ACTION ITEM:
When you reach the line in the data below that contains "(Z.eqb_neq _ _)).", please start repeating lines exactly, and stop after the line that contains "destruct (exists_last (l", repeating nothing else.

DATA:
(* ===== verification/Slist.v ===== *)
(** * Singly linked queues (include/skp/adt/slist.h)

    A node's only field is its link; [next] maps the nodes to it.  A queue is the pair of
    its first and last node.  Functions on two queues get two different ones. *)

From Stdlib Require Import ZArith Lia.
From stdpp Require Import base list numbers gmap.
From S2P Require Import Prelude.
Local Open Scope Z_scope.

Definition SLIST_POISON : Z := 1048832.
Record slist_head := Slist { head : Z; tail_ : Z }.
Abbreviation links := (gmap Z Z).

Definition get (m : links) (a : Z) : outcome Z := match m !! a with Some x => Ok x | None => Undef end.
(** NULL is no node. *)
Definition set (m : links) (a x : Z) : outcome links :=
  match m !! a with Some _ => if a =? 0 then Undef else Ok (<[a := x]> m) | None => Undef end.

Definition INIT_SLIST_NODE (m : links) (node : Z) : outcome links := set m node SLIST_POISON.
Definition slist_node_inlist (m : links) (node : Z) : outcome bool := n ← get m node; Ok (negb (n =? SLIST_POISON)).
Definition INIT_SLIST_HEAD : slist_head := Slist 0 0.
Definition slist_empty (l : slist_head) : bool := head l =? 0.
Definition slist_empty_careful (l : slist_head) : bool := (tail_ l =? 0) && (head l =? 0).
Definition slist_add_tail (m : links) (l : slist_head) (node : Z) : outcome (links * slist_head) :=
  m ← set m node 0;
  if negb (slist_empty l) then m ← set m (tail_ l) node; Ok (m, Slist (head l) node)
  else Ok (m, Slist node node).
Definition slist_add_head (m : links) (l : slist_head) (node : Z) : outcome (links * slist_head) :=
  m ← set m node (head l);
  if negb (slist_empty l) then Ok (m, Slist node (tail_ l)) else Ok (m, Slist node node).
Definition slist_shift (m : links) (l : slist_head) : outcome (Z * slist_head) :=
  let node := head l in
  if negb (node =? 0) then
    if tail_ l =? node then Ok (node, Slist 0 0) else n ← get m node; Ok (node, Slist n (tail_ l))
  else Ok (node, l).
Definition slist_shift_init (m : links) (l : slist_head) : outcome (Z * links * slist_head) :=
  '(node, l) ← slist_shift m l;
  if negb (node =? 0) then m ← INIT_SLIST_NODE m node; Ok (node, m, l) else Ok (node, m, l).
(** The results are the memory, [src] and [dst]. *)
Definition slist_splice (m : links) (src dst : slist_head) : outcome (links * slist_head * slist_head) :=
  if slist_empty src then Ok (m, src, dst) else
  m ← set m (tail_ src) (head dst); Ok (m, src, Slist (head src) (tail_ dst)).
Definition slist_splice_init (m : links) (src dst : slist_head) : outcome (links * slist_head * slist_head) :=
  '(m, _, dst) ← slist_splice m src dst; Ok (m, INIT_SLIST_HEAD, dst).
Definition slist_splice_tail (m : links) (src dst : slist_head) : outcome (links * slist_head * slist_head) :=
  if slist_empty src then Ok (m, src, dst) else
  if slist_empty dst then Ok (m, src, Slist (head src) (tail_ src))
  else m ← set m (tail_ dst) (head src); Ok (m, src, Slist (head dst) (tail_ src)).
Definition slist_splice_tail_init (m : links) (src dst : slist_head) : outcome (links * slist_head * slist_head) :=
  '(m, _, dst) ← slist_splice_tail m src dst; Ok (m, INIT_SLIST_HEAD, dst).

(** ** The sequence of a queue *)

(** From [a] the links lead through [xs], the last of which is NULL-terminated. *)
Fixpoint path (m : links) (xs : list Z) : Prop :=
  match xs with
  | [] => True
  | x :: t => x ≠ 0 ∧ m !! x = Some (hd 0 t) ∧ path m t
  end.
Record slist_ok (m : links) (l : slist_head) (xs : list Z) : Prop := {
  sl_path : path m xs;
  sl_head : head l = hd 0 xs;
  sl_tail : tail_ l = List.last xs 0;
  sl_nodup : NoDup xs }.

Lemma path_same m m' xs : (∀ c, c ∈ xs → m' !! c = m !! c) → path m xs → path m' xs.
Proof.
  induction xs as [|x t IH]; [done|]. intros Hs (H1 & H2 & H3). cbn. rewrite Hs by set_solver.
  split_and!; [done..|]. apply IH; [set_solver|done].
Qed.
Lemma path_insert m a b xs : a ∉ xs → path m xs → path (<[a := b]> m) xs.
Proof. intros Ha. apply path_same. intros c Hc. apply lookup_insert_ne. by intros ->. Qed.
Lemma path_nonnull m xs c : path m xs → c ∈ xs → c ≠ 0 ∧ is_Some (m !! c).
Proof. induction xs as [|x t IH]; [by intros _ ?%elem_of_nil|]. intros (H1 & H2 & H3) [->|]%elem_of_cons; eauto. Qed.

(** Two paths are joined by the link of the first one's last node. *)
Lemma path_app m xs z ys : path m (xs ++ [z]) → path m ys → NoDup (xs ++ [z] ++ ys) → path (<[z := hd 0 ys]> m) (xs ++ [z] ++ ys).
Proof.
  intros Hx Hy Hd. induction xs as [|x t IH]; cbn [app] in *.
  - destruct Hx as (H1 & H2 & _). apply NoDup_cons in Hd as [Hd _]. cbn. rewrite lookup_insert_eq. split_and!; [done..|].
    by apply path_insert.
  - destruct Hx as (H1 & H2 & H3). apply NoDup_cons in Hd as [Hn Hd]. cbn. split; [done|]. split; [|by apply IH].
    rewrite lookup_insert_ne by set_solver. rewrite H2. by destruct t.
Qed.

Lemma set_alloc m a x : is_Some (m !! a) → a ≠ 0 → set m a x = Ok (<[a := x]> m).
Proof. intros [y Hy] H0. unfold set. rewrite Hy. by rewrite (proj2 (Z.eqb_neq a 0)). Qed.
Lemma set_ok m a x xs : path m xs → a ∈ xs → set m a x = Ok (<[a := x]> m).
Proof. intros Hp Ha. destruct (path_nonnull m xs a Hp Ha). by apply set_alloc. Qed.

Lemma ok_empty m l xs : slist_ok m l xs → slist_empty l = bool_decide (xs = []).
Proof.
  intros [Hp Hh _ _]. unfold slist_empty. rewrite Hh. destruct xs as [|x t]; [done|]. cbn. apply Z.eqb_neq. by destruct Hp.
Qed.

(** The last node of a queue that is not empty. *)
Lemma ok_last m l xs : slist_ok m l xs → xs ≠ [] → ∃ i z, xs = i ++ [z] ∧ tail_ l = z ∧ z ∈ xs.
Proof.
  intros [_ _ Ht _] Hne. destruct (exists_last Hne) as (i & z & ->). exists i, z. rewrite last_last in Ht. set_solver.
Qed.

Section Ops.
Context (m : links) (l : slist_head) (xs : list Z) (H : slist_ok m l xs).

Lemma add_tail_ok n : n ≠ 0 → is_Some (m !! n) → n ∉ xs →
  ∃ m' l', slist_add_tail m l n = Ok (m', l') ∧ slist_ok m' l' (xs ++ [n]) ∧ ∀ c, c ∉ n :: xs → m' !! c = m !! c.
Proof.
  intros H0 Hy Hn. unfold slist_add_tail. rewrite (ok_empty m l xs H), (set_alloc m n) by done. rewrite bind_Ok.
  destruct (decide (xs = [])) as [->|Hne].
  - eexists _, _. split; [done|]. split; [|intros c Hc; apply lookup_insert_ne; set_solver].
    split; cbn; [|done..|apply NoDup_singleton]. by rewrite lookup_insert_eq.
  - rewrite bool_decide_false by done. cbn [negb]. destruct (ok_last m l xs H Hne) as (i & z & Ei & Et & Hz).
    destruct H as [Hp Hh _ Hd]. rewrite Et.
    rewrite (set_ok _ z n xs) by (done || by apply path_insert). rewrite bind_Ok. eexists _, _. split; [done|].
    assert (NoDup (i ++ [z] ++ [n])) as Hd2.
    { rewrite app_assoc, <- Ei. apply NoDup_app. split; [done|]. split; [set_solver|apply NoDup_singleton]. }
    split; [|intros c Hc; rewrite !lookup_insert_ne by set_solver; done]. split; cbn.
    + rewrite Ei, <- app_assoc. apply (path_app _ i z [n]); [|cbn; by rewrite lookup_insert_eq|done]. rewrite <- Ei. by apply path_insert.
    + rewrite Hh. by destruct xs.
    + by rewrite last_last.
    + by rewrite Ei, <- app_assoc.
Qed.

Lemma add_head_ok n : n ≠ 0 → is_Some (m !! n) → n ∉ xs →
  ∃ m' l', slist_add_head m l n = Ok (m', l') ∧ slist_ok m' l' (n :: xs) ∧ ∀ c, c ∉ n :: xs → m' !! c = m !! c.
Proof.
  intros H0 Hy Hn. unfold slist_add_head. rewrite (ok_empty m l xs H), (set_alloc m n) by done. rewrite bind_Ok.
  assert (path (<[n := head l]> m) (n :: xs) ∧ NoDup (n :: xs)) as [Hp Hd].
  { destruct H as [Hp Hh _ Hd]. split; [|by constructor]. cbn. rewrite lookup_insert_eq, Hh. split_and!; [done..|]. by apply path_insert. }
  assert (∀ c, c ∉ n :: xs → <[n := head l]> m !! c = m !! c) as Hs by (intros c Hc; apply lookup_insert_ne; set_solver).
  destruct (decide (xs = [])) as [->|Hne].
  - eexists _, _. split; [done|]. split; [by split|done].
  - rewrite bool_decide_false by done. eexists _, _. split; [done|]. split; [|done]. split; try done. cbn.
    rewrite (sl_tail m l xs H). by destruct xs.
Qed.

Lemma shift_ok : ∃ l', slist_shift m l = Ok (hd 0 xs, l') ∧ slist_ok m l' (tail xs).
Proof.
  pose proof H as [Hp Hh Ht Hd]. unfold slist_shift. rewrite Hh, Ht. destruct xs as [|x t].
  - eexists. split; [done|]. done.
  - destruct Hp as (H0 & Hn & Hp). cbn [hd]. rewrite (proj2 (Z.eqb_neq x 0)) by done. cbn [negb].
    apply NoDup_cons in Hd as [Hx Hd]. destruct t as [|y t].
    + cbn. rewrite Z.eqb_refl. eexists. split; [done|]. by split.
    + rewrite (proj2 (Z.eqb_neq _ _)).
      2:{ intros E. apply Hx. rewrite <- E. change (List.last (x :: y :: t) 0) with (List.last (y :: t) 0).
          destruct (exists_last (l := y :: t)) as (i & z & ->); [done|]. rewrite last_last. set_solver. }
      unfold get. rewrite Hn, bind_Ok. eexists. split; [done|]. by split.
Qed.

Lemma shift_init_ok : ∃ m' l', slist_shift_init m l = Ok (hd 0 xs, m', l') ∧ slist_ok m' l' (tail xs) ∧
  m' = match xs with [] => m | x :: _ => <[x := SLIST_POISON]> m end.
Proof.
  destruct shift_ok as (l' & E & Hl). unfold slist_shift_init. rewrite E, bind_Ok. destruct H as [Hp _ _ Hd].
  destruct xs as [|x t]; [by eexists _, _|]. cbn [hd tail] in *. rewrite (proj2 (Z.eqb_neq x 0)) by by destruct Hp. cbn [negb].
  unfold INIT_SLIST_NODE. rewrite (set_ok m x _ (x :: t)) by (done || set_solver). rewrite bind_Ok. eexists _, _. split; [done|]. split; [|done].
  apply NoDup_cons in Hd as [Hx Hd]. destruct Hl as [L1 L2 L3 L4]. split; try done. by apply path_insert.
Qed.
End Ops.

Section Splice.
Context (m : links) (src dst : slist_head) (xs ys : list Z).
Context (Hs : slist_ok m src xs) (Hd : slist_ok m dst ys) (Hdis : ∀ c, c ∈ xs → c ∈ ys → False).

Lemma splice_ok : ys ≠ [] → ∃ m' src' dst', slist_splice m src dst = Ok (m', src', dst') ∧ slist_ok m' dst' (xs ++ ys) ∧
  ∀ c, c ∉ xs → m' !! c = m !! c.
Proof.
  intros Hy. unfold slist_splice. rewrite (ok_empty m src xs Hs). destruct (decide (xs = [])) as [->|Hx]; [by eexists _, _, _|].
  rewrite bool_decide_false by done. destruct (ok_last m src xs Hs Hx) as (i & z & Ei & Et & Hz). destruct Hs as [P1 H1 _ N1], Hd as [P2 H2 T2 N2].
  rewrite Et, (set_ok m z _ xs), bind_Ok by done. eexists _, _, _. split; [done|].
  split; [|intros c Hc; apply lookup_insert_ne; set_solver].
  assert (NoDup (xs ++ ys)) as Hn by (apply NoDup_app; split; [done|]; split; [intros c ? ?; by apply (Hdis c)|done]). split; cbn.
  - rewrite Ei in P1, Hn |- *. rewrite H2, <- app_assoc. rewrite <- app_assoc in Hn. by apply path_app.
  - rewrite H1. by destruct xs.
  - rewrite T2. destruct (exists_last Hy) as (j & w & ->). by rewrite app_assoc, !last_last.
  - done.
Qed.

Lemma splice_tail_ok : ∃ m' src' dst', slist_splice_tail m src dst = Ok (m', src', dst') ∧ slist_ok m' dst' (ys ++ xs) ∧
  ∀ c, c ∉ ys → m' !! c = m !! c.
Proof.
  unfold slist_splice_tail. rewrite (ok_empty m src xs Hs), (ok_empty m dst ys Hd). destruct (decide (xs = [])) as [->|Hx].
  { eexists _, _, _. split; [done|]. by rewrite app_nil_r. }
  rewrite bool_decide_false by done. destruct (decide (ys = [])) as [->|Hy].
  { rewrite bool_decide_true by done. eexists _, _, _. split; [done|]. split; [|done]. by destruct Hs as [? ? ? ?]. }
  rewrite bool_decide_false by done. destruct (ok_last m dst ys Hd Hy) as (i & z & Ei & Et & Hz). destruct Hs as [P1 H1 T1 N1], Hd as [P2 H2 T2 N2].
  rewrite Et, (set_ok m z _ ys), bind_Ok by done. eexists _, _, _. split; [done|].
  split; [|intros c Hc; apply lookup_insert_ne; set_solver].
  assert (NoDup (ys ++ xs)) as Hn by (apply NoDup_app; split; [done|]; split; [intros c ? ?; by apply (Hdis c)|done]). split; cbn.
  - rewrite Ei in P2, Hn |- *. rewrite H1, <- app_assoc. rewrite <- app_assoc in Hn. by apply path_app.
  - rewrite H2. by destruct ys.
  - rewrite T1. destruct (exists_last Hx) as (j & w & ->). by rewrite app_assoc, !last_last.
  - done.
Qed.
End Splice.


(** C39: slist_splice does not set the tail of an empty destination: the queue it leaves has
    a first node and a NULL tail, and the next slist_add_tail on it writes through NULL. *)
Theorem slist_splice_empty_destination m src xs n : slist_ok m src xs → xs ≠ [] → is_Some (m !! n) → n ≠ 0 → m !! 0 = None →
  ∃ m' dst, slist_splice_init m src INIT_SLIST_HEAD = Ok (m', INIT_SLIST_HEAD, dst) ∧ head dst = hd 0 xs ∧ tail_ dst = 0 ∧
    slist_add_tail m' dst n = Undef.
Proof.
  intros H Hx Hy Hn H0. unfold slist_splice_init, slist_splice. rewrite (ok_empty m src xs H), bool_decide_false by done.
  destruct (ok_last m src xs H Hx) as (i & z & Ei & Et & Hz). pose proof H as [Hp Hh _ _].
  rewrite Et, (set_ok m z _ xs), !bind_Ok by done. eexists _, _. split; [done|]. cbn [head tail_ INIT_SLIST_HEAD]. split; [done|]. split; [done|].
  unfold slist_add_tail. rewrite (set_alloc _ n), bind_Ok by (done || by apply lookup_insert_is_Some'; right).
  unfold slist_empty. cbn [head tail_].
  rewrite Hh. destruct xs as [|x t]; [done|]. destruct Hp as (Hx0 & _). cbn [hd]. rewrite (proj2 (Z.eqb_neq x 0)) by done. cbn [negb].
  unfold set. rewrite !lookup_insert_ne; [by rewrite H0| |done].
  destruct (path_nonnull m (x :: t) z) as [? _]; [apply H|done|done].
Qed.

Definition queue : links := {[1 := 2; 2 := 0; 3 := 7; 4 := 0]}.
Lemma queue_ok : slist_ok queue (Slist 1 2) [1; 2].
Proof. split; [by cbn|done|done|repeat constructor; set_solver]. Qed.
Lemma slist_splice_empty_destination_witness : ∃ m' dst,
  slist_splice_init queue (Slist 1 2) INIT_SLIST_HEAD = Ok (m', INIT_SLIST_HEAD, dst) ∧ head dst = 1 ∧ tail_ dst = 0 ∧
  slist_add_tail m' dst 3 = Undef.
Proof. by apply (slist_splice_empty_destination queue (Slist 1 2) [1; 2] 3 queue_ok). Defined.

RESPONSE FOR THIS EXERCISE:
    + rewrite (proj2 (Z.eqb_neq _ _)).
      2:{ intros E. apply Hx. rewrite <- E. change (List.last (x :: y :: t) 0) with (List.last (y :: t) 0).
          destruct (exists_last (l := y :: t)) as (i & z & ->); [done|]. rewrite last_last. set_solver. }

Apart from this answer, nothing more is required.